(Saved entries)
---+---
Lemma open_conns_alter f c x l :
  l !! c = Some x -> cn_phase x <> Closed ->
  open_conns (alter f c l) = open_conns l - (if decide (cn_phase (f x) <> Closed) then 0 else 1).
Proof.
  revert c. induction l as [|y l IH]; intros [|c]; [done..| |]; cbn [lookup list_lookup].
  - intros [= ->] Hx. unfold open_conns. cbn [alter list_alter]. rewrite !filter_cons.
    rewrite (decide_True _ _ Hx). case_decide; cbn [length]; lia.
  - intros Hl Hx. specialize (IH c Hl Hx). unfold open_conns in *. cbn [alter list_alter].
    rewrite !filter_cons. destruct (decide (cn_phase y <> Closed)); cbn [length]; lia.
Qed.

Lemma AddRule_inv rule st : ingress_inv st -> ingress_inv (AddRule X509KeyPair rule st).2.
Proof.
  intros HI. unfold AddRule. destruct (ig_active (i_mgr st)) eqn:Hact; [|done]. cbn [negb].
  case_decide as Hd; [done|]. case_decide as Hz; [done|]. destruct (tls_config X509KeyPair rule); [|done].
  apply eq_None_not_Some in Hd. destruct (Listen _ _ _ _) as [e w] eqn:E.
  assert (Hacc : forall p r, i_rules st !! p = Some r -> accepting w p = accepting (i_world st) p).
  { intros p r Hp%lookup_lt_Some. apply (Listen_frame _ _ _ _ _ _ E). lia. }
  destruct HI as [Gt Gl Gc Gn Gi Gb]. destruct e as [e|]; split; cbn; try done.
  - intros p r Hp. rewrite (Hacc _ _ Hp). by apply Gl.
  - intros id p [[<- <-]|[Hne Hp]]%lookup_insert_Some.
    + eexists. by rewrite lookup_app_r, Nat.sub_diag by lia.
    + destruct (Gt _ _ Hp) as (r & Hr & ?). exists r. by rewrite lookup_app_l by by eapply lookup_lt_Some.
  - intros p r [Hp|[Hlen Hp]]%lookup_app_Some; [rewrite (Hacc _ _ Hp); by apply Gl|].
    apply list_lookup_singleton_Some in Hp as [Hp0 <-]. cbn.
    assert (p = length (i_rules st)) as -> by lia. split; [done|]. intros _. by eapply Listen_ok.
  - intros c x Hx. destruct (Gc _ _ Hx) as [r Hr]. exists r. by rewrite lookup_app_l by by eapply lookup_lt_Some.
  - rewrite map_size_insert_None by done. lia.
Qed.

Lemma untrack_inv id st : ingress_inv st -> ingress_inv (untrack id st).
Proof.
  intros [Gt Gl Gc Gn Gi Gb]. split; cbn; try done.
  - intros id' p [_ Hp]%lookup_delete_Some. by apply Gt.
  - intros Ha. rewrite Gi by done. apply delete_empty.
  - destruct (ig_activeRules (i_mgr st) !! id) eqn:Ei.
    + rewrite map_size_delete_Some by (by rewrite Ei). lia.
    + by rewrite delete_id.
Qed.

Lemma stop_rule_inv p st :
  (forall id, ig_activeRules (i_mgr st) !! id <> Some p) -> ingress_inv st -> ingress_inv (stop_rule p st).
Proof.
  intros Hp HI. assert (Hl : listeners_ok st) by (intros q r Hr; by apply (gi_listener _ HI)).
  apply (inv_touches [p] st); [by apply stop_rule_touches| | |done].
  - intros q r ->%list_elem_of_singleton. unfold stop_rule. destruct (i_rules st !! p) eqn:Er; [|congruence].
    cbn. rewrite list_lookup_alter_eq, Er. by intros [= <-].
  - intros id q r Hq Hr. assert (q <> p) by (intros ->; by eapply Hp).
    destruct (gi_tracked _ HI _ _ Hq) as (r' & Hr' & _ & Hc).
    destruct (tc_rules _ _ _ (stop_rule_touches p st Hl) q) as [E|(? & ? & _ & _ & ? & _)]; [congruence|set_solver].
Qed.

Lemma acceptLoop_exit_inv p st : ingress_inv st -> ingress_inv (acceptLoop_exit p st).
Proof.
  intros HI. apply (inv_touches [p] st); [apply acceptLoop_exit_touches| | |done].
  - intros q r ->%list_elem_of_singleton. cbn. rewrite list_lookup_alter_eq.
    destruct (i_rules st !! p) as [r0|] eqn:Er; [|done]. intros [= <-] Hc. by apply (gi_listener _ HI p r0).
  - intros id q r Hq. destruct (gi_tracked _ HI _ _ Hq) as (r0 & Hr0 & _ & Hc). cbn.
    destruct (decide (q = p)) as [->|Hne]; [|rewrite list_lookup_alter_ne by done; congruence].
    rewrite list_lookup_alter_eq, Hr0. by intros [= <-].
Qed.

Lemma await_inv p st st' : await p st = Some st' -> ingress_inv st -> ingress_inv st'.
Proof.
  intros [(r & _ & _ & ->)| ->]%await_Some; [done|]. apply acceptLoop_exit_inv.
Qed.

(** *** Teardown *)

Lemma teardown_loop_touches ps qs : forall errs st,
  (forall p, p ∈ qs -> p ∈ ps) -> listeners_ok st ->
  touches ps st (foldl teardown_rule (errs, st) qs).2.
Proof.
  induction qs as [|q qs IH]; intros errs st Hs Hl; [apply touches_refl|]. cbn [foldl].
  unfold teardown_rule at 2. destruct (i_rules st !! q) as [r|] eqn:Er; [|apply IH; [set_solver|done]].
  destruct (ic_Close _ _) as [e w].
  assert (touches ps st (stop_rule q st)).
  { eapply touches_weaken; [|by apply stop_rule_touches]. set_solver. }
  eapply touches_trans; [done|]. apply IH; [set_solver|]. by eapply touches_listeners.
Qed.

Lemma teardown_loop_cancels qs : forall errs st q r,
  listeners_ok st -> q ∈ qs -> i_rules (foldl teardown_rule (errs, st) qs).2 !! q = Some r ->
  ar_cancelled r = true.
Proof.
  induction qs as [|p qs IH]; intros errs st q r Hl Hq; [set_solver|]. cbn [foldl].
  unfold teardown_rule at 2. destruct (i_rules st !! p) as [r0|] eqn:Er.
  - destruct (ic_Close _ _) as [e w]. set (errs' := match e with Some _ => _ | None => _ end).
    assert (Hl' : listeners_ok (stop_rule p st)) by (eapply touches_listeners; [by apply stop_rule_touches|done]).
    apply elem_of_cons in Hq as [->|Hq]; [|by apply IH]. intros Hr.
    destruct (tc_rules _ _ _ (teardown_loop_touches qs qs errs' _ (fun _ => id) Hl') p)
      as [E|(s & s' & Hs & Hs' & _ & _ & _ & Hc & _)].
    + rewrite E in Hr. unfold stop_rule in Hr. rewrite Er in Hr. cbn in Hr.
      rewrite list_lookup_alter_eq, Er in Hr. by injection Hr as <-.
    + assert (s' = r) as -> by congruence. apply Hc. unfold stop_rule in Hs. rewrite Er in Hs. cbn in Hs.
      rewrite list_lookup_alter_eq, Er in Hs. by injection Hs as <-.
  - apply elem_of_cons in Hq as [->|Hq]; [|by apply IH]. intros Hr. exfalso.
    pose proof (tc_length _ _ _ (teardown_loop_touches qs qs errs _ (fun _ => id) Hl)) as El.
    apply lookup_lt_Some in Hr. apply lookup_ge_None in Er. lia.
Qed.

Lemma await_all_inv qs : forall st st',
  foldl (fun acc p => acc ≫= await p) (Some st) qs = Some st' -> ingress_inv st -> ingress_inv st'.
Proof.
  induction qs as [|q qs IH]; intros st st'; cbn [foldl]; [by intros [= <-]|]. cbn [mbind option_bind].
  destruct (await q st) as [s1|] eqn:E.
  - intros Hf HI. eapply IH; [done|]. by eapply await_inv.
  - intros Hf. exfalso. clear - Hf. induction qs; [done|]. by apply IHqs.
Qed.

Lemma Teardown_inv st e st' : Teardown st = Some (e, st') -> ingress_inv st -> ingress_inv st'.
Proof.
  unfold Teardown. destruct (ig_active (i_mgr st)); [|by intros [= <- <-]]. cbn [negb].
  set (ptrs := (range_map _).*2). intros E HI.
  assert (Hl : listeners_ok st) by (intros q r Hr; by apply (gi_listener _ HI)).
  pose proof (teardown_loop_touches ptrs ptrs [] st (fun _ => id) Hl) as Ht.
  pose proof (fun q r => teardown_loop_cancels ptrs [] st q r Hl) as Hc.
  destruct (foldl teardown_rule ([], st) ptrs) as [errs s1]. cbn in Ht, Hc.
  destruct (foldl _ (Some _) ptrs) as [s2|] eqn:Ef; [|done]. injection E as <- <-.
  eapply await_all_inv; [exact Ef|]. destruct HI as [Gt Gl Gc Gn Gi Gb]. pose proof Ht as [Em Ec Er El Ea].
  split; cbn; try done.
  - intros p r Hr. split; [by eapply (touches_listeners ptrs st s1)|]. intros Hcr.
    destruct (decide (p ∈ ptrs)) as [Hin|Hin]; [rewrite (Hc p r) in Hcr; done|]. rewrite Ea by done.
    destruct (Er p) as [E|(? & ? & _ & _ & ? & _)]; [|done]. rewrite E in Hr. by apply (Gl p r).
  - rewrite Ec. intros c x Hx. apply lookup_lt_is_Some. rewrite El. apply lookup_lt_is_Some. by eapply Gc.
  - by rewrite Em, Ec.
  - rewrite map_size_empty. lia.
Qed.

Lemma step_ingress st st' : step st st' -> ingress_inv st -> ingress_inv st'.
Proof.
  destruct 1 as [st|rule st|id st|p st Hp|e st st' E|p r st Hr Hd Ha|p st|c x st Hx Hph|c x st Hx Hph].
  - intros [Gt Gl Gc Gn Gi Gb]. unfold Setup. destruct (cf_IngressEnabled _); by split.
  - apply AddRule_inv.
  - apply untrack_inv.
  - by apply stop_rule_inv.
  - by eapply Teardown_inv.
  - intros [Gt Gl Gc Gn Gi Gb]. split; cbn; try done.
    + intros c x [Hx|[_ Hx]]%lookup_app_Some; [by eapply Gc|].
      apply list_lookup_singleton_Some in Hx as [_ <-]. by eexists.
    + rewrite Gn, wrap_int_add, open_conns_app. by rewrite decide_True.
  - apply acceptLoop_exit_inv.
  - intros [Gt Gl Gc Gn Gi Gb]. split; cbn; try done.
    + intros d y Hy. destruct (decide (d = c)) as [->|Hne].
      * rewrite list_lookup_alter_eq, Hx in Hy. injection Hy as <-. cbn. by eapply Gc.
      * rewrite list_lookup_alter_ne in Hy by done. by eapply Gc.
    + rewrite Gn. erewrite open_conns_alter by (done || by rewrite Hph).
      rewrite decide_True by done. f_equal. lia.
  - intros [Gt Gl Gc Gn Gi Gb]. split; cbn; try done.
    + intros d y Hy. destruct (decide (d = c)) as [->|Hne].
      * rewrite list_lookup_alter_eq, Hx in Hy. injection Hy as <-. cbn. by eapply Gc.
      * rewrite list_lookup_alter_ne in Hy by done. by eapply Gc.
    + rewrite Gn. erewrite open_conns_alter by done. rewrite decide_False by tauto.
      apply (wrap_int_add _ (-1)).
Qed.

Lemma steps_inv st st' : rtc step st st' -> ingress_inv st -> ingress_inv st'.
Proof. induction 1; eauto using step_ingress. Qed.

Lemma reachable_ingress cfg st : reachable cfg st -> ingress_inv st.
Proof.
  intros [w Hr]. assert (HI : ingress_inv (mkState (NewIngressManager cfg) [] [] w)).
  { split; cbn; try done; [intros ? ? Hx; by rewrite lookup_nil in Hx..|rewrite map_size_empty; lia]. }
  by eapply steps_inv.
Qed.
---+---
• EXERCISE GOAL:
Run a filter over the data above and keep each line that contains the word "eexists".

• YOUR RESPONSE:
    + eexists. by rewrite lookup_app_r, Nat.sub_diag by lia.
      apply list_lookup_singleton_Some in Hx as [_ <-]. by eexists.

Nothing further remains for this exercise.